Entries provided>
__________________________________________________

(** * Tx Simulator (app.py): a shallow embedding and its checked properties

    The program is a Streamlit script: it reads four inputs (API key, chain,
    hex call data, ABI JSON), optionally decodes the call data against the
    ABI, and when the button is pressed posts the call data to the simulation
    endpoint and renders the answer.

    The embedding keeps the script's shape.  Python values are an inductive
    type [pyval]; everything the script does to the outside (widgets drawn,
    HTTP requests, the two memoisation caches) is threaded through a [world]
    record by a small state-and-exception monad [M].  What third-party
    libraries compute (requests, web3, json, PIL, str()) is a record [libs]
    that the script takes as a parameter, so every theorem holds for every
    behaviour of those libraries. *)

From Stdlib Require Import ZArith List String Ascii Bool Lia.
From Stdlib Require Import Floats.SpecFloat.
Import ListNotations.

Set Warnings "-register-all".

Open Scope string_scope.
Open Scope list_scope.

(** ** Python values *)

(** The values that flow through the script: JSON values returned by the
    endpoint ([None], booleans, integers, floats, strings, lists, objects) and,
    for decoded ABI arguments, byte strings and tuples.  A [dict] is kept as an
    association list in insertion order; lookup takes the first binding. *)
Inductive pyval : Type :=
| PNone
| PBool (b : bool)
| PInt (z : Z)
| PFloat (f : spec_float)
| PStr (s : string)
| PBytes (s : string)
| PList (l : list pyval)
| PTuple (l : list pyval)
| PDict (d : list (string * pyval)).

(** Raised exceptions: the class name and [str(e)].  Every exception of this
    model is a subclass of [Exception], which is what both [except] clauses of
    the script catch.  The texts of the built-in errors follow CPython's
    wording loosely; no statement below depends on them. *)
Record exn : Type := Exn { exn_class : string; exn_str : string }.

Inductive outcome (A : Type) : Type :=
| Ok (a : A)
| Raise (e : exn).
Arguments Ok {A} a.
Arguments Raise {A} e.

Definition TypeError (msg : string) : exn := Exn "TypeError" msg.
Definition KeyError (key : string) : exn := Exn "KeyError" ("'" ++ key ++ "'").
Definition AttributeError (msg : string) : exn := Exn "AttributeError" msg.

Definition type_name (v : pyval) : string :=
  match v with
  | PNone => "NoneType"
  | PBool _ => "bool"
  | PInt _ => "int"
  | PFloat _ => "float"
  | PStr _ => "str"
  | PBytes _ => "bytes"
  | PList _ => "list"
  | PTuple _ => "tuple"
  | PDict _ => "dict"
  end.

Fixpoint dict_find (key : string) (d : list (string * pyval)) : option pyval :=
  match d with
  | [] => None
  | (k, v) :: d' => if String.eqb key k then Some v else dict_find key d'
  end.

Definition dict_has (key : string) (d : list (string * pyval)) : bool :=
  match dict_find key d with Some _ => true | None => false end.
(** * tcpproxy: SNI sniffing, ACME probing, STARTTLS preambles, static routes

    A shallow embedding of the routing core of the tcpproxy repository
    (package [tcpproxy]: sni.go, starttls_imap.go, starttls_smtp.go; package
    [main] of the tlsrouter command: its line-oriented config), with the
    properties its specification states about them.

    Go values are embedded as follows.
    - [string] is a Go string: a sequence of bytes, one [ascii] each. Where
      Go reads a string as UTF-8 (fmt's scanner, [strings.Fields]) the model
      decodes it the way [unicode/utf8] does.
    - [[]byte] is [list byte]; [int] and [rune] are [Z].
    - [error] is the inductive [error]; a nil error is [None].
    - A method that mutates its receiver returns the new receiver; a map of
      pointers ([Proxy.configs]) is a [gmap] of values, and a pointer into
      it is its key.
    - Library functions the code calls (bufio, fmt, strings, unicode/utf8,
      net/textproto) are embedded from their documented behaviour, in
      modules named after their packages; crypto/tls, crypto/x509, regexp
      and strconv are section variables.
    - Goroutines appear where the code starts them ([acmeMatch.match]): the
      order in which they finish is an argument of the model.

    Layout: [Utf8], [Strings], [Fmt], [Textproto], [Bufio] (the library
    side); [StartTLS] (starttls_imap.go, starttls_smtp.go), [Sni] (sni.go),
    [TlsRouter] (the tlsrouter config). Each module gives its definitions
    first and its theorems after them. *)

From Stdlib Require Import String Ascii List ZArith NArith Lia Bool Permutation.
From Stdlib.Strings Require Import Byte.
From stdpp Require Import gmap strings.
Import ListNotations.

Open Scope string_scope.
Open Scope list_scope.
Open Scope Z_scope.

(** Go's [error] values that the modelled code can produce or pass on. *)
Inductive error : Type :=
| EOF                              (* io.EOF *)
| ErrUnexpectedEOF                 (* io.ErrUnexpectedEOF *)
| ErrBufferFull                    (* bufio.ErrBufferFull *)
| ErrTooLong                       (* bufio.ErrTooLong *)
| errorString (msg : string).      (* errors.New / fmt.Errorf *)

(** A Go [byte]. *)
Abbreviation byte := Byte.byte.

(** A Go [rune] is an int32 code point. *)
Definition rune : Type := Z.

Definition byteZ (c : ascii) : Z := Z.of_N (N_of_ascii c).
Definition Zbyte (z : Z) : ascii := ascii_of_N (Z.to_N (z mod 256)).

(** ** unicode/utf8 *)
Module Utf8.

Definition RuneError : rune := 0xFFFD.
Definition RuneSelf : Z := 0x80.
Definition MaxRune : rune := 0x10FFFF.
Definition surrogateMin : rune := 0xD800.
Definition surrogateMax : rune := 0xDFFF.
Definition rune1Max : rune := 0x7F.
Definition rune2Max : rune := 0x7FF.
Definition rune3Max : rune := 0xFFFF.
Definition locb : Z := 0x80.
Definition hicb : Z := 0xBF.
Definition maskx : Z := 0x3F.
Definition mask2 : Z := 0x1F.
Definition mask3 : Z := 0x0F.
Definition mask4 : Z := 0x07.
Definition tx : Z := 0x80.
Definition t2 : Z := 0xC0.
Definition t3 : Z := 0xE0.
Definition t4 : Z := 0xF0.

(** The [first] and [acceptRanges] tables: for a leading byte, the length of
    the sequence it starts and the range its second byte must lie in;
    [None] for a byte that starts no multi-byte sequence. *)
Definition first (s0 : Z) : option (nat * Z * Z) :=
  if (0xC2 <=? s0) && (s0 <=? 0xDF) then Some (2%nat, locb, hicb)
  else if s0 =? 0xE0 then Some (3%nat, 0xA0, hicb)
  else if (0xE1 <=? s0) && (s0 <=? 0xEC) then Some (3%nat, locb, hicb)
  else if s0 =? 0xED then Some (3%nat, locb, 0x9F)
  else if (0xEE <=? s0) && (s0 <=? 0xEF) then Some (3%nat, locb, hicb)
  else if s0 =? 0xF0 then Some (4%nat, 0x90, hicb)
  else if (0xF1 <=? s0) && (s0 <=? 0xF3) then Some (4%nat, locb, hicb)
  else if s0 =? 0xF4 then Some (4%nat, locb, 0x8F)
  else None.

__________________________________________________

Problem to work on> Retype exactly the lines of the data above that fall between the line with "for decoded ABI" and the line with "(** Raised exceptions: the", inclusive, and add nothing.

Solution to this problem>
    for decoded ABI arguments, byte strings and tuples.  A [dict] is kept as an
    association list in insertion order; lookup takes the first binding. *)
Inductive pyval : Type :=
| PNone
| PBool (b : bool)
| PInt (z : Z)
| PFloat (f : spec_float)
| PStr (s : string)
| PBytes (s : string)
| PList (l : list pyval)
| PTuple (l : list pyval)
| PDict (d : list (string * pyval)).

(** Raised exceptions: the class name and [str(e)].  Every exception of this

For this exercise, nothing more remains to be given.